• [Exercise brief] Could you reproduce, from the records below, everything from the line with "(** The guards" down to the line with "- intros a Hf Hs Hq;", keeping both of those lines and changing nothing?
· · · ·
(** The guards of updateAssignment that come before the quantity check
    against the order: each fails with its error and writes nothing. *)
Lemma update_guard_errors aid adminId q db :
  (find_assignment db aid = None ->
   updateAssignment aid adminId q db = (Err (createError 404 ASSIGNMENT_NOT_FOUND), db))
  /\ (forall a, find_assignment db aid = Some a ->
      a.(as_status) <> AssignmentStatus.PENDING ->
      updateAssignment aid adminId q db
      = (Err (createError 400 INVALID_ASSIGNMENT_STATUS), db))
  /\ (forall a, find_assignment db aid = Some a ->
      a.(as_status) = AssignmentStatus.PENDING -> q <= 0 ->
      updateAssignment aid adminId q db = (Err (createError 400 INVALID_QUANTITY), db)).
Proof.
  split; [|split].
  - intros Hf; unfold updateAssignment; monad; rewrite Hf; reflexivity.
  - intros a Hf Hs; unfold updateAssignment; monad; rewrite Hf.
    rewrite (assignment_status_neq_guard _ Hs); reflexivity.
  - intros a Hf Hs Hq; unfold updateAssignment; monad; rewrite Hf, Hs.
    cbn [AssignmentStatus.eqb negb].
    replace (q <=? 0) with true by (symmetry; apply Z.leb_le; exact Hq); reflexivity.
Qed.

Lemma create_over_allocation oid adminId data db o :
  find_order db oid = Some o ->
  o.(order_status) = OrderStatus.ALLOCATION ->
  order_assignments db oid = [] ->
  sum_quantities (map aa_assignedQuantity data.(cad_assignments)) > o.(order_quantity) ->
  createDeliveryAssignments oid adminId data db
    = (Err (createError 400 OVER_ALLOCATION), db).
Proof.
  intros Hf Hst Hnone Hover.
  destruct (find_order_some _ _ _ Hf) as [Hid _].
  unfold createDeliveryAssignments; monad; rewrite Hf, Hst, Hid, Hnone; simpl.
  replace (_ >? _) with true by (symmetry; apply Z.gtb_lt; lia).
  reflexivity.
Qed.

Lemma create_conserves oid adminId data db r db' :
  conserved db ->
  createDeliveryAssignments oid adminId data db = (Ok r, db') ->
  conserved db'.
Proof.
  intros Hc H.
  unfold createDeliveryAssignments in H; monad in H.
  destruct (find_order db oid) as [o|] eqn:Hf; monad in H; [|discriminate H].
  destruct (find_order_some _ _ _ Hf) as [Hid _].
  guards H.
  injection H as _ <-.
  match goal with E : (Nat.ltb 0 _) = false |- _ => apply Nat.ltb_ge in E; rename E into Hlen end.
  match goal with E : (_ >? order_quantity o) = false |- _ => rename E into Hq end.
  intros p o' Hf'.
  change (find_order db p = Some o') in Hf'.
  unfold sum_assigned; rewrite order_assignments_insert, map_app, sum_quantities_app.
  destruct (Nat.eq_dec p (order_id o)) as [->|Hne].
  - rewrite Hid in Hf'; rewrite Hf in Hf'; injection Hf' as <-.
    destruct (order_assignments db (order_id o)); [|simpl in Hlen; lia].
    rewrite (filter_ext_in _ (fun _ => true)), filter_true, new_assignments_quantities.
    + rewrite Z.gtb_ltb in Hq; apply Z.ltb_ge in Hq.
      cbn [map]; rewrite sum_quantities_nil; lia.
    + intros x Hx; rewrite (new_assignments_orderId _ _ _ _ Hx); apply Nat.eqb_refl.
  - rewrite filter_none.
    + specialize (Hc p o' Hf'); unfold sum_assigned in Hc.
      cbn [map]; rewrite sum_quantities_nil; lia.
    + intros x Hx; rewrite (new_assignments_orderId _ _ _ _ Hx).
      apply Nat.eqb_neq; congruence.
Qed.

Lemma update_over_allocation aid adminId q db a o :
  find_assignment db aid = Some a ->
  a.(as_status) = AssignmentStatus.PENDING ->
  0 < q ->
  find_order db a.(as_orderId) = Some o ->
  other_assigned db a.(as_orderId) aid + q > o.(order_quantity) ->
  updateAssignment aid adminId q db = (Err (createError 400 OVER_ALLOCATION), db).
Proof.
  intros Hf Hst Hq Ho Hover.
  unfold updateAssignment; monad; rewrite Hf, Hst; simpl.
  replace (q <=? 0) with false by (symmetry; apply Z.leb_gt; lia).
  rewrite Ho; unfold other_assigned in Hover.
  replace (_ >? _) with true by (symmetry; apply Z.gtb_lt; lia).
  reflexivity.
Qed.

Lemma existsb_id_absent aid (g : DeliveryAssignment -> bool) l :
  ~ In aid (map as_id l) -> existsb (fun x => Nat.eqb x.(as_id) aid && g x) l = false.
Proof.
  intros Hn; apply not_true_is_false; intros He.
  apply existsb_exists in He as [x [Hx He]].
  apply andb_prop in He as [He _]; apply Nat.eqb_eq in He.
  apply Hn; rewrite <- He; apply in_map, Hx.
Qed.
· · · ·
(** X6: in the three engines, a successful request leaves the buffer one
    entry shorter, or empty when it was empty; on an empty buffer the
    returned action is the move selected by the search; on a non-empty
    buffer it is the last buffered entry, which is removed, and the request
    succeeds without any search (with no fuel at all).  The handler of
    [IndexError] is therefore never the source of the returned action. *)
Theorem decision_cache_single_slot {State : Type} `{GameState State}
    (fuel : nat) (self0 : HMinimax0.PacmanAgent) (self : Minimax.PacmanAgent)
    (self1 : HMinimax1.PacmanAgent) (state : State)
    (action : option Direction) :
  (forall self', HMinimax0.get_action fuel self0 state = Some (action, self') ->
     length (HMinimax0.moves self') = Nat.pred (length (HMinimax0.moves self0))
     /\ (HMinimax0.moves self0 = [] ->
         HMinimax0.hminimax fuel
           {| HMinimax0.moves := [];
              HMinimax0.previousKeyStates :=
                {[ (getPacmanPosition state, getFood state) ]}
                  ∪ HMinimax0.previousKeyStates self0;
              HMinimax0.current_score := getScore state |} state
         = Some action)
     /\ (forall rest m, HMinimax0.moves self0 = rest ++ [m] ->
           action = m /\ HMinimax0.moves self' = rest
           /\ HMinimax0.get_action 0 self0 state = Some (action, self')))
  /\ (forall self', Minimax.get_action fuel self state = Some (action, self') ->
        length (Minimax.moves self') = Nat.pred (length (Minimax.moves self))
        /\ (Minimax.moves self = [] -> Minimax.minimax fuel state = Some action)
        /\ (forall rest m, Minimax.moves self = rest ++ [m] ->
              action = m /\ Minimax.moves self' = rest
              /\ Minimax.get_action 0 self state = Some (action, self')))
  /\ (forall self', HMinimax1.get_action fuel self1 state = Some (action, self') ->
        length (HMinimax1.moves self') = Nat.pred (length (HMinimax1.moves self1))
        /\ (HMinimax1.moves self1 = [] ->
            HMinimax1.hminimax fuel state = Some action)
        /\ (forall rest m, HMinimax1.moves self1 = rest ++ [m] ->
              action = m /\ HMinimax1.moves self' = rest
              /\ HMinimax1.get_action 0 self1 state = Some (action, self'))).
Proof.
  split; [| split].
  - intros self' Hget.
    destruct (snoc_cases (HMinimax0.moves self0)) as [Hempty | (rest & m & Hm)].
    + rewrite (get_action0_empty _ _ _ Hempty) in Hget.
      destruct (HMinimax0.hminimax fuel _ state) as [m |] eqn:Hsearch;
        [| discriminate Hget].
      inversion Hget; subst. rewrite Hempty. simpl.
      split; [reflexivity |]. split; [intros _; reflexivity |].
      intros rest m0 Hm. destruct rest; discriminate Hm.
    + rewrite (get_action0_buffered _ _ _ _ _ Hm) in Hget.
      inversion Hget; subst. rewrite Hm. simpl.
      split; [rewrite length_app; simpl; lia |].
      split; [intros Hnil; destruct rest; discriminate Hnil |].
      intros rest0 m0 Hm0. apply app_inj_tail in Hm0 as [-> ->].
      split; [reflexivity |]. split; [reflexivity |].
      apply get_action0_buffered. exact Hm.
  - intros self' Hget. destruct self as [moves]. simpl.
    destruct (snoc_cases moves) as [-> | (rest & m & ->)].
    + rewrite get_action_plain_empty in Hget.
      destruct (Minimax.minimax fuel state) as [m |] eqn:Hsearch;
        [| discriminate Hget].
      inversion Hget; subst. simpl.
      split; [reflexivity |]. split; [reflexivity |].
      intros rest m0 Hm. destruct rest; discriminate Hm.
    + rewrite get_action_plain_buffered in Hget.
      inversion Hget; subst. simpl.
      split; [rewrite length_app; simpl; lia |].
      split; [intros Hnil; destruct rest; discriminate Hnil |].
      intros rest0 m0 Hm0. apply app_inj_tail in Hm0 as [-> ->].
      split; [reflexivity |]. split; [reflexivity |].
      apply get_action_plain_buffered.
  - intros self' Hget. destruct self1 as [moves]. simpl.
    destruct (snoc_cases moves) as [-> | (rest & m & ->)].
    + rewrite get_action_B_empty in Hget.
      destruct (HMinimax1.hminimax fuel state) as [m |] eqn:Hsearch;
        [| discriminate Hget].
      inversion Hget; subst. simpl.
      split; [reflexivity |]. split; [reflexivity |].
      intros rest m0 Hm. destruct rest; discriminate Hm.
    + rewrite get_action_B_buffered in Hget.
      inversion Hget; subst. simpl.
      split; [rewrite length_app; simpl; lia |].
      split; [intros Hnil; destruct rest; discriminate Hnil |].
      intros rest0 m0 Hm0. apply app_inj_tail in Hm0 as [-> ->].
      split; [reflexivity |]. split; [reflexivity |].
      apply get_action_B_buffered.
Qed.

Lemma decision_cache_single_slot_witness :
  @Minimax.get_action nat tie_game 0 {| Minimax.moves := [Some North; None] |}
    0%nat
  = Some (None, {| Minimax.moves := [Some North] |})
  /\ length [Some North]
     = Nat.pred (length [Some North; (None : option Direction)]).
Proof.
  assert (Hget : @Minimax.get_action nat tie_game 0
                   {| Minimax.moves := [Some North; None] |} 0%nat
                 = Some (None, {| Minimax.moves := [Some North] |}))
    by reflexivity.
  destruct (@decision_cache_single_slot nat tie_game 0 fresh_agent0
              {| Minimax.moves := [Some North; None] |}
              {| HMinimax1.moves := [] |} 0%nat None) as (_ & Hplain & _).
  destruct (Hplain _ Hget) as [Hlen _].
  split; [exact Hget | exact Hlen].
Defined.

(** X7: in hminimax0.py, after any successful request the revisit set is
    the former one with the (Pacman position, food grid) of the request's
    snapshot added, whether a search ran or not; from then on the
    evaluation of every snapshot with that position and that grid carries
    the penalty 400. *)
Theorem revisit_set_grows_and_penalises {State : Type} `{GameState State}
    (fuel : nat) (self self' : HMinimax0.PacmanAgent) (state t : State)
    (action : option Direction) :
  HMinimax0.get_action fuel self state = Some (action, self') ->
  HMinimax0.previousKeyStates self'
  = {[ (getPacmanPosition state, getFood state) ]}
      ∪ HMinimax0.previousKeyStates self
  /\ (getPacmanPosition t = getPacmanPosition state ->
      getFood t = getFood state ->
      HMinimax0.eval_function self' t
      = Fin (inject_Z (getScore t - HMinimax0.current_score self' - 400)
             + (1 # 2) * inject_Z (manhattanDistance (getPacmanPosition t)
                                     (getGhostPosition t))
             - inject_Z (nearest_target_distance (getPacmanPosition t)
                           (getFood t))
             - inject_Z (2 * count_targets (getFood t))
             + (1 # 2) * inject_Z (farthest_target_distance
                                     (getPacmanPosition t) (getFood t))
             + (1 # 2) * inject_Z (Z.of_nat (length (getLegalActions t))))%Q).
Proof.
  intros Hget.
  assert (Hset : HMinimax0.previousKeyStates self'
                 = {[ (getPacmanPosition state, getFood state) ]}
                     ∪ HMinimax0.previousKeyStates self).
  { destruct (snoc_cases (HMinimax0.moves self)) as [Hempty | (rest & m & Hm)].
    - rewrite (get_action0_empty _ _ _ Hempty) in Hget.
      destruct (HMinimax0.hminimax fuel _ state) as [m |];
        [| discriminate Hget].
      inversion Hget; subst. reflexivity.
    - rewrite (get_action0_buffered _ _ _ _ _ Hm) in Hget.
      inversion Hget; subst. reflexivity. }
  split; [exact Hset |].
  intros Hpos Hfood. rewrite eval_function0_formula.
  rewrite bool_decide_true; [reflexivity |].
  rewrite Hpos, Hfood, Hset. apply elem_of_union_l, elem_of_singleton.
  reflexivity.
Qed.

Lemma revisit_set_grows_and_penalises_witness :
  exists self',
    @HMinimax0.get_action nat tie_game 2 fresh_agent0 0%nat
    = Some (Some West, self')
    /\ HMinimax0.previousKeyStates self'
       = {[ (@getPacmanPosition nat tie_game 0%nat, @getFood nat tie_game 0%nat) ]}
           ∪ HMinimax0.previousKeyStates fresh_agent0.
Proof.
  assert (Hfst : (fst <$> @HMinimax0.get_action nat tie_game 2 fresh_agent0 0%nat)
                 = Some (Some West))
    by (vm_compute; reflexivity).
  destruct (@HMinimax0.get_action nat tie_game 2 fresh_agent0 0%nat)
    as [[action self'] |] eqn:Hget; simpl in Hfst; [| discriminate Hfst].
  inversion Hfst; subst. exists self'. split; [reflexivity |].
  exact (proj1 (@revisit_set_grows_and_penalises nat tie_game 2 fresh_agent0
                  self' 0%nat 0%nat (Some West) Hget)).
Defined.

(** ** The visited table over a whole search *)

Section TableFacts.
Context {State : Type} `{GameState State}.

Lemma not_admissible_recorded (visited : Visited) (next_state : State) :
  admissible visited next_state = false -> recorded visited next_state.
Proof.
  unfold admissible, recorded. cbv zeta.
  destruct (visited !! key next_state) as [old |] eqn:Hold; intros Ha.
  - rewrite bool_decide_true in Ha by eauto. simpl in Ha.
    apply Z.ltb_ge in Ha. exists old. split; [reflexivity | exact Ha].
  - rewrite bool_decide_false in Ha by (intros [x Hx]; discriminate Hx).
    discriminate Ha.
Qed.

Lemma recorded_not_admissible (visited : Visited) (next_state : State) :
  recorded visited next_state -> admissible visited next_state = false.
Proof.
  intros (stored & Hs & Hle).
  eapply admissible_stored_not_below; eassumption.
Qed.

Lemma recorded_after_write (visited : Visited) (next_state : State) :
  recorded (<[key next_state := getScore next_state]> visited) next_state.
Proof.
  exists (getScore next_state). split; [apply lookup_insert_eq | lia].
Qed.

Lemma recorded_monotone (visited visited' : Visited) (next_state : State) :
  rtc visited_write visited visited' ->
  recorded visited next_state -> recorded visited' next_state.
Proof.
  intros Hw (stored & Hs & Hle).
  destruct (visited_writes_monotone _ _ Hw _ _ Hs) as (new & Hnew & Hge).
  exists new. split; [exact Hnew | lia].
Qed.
· · · ·
• [Output of the exercise]
(** The guards of updateAssignment that come before the quantity check
    against the order: each fails with its error and writes nothing. *)
Lemma update_guard_errors aid adminId q db :
  (find_assignment db aid = None ->
   updateAssignment aid adminId q db = (Err (createError 404 ASSIGNMENT_NOT_FOUND), db))
  /\ (forall a, find_assignment db aid = Some a ->
      a.(as_status) <> AssignmentStatus.PENDING ->
      updateAssignment aid adminId q db
      = (Err (createError 400 INVALID_ASSIGNMENT_STATUS), db))
  /\ (forall a, find_assignment db aid = Some a ->
      a.(as_status) = AssignmentStatus.PENDING -> q <= 0 ->
      updateAssignment aid adminId q db = (Err (createError 400 INVALID_QUANTITY), db)).
Proof.
  split; [|split].
  - intros Hf; unfold updateAssignment; monad; rewrite Hf; reflexivity.
  - intros a Hf Hs; unfold updateAssignment; monad; rewrite Hf.
    rewrite (assignment_status_neq_guard _ Hs); reflexivity.
  - intros a Hf Hs Hq; unfold updateAssignment; monad; rewrite Hf, Hs.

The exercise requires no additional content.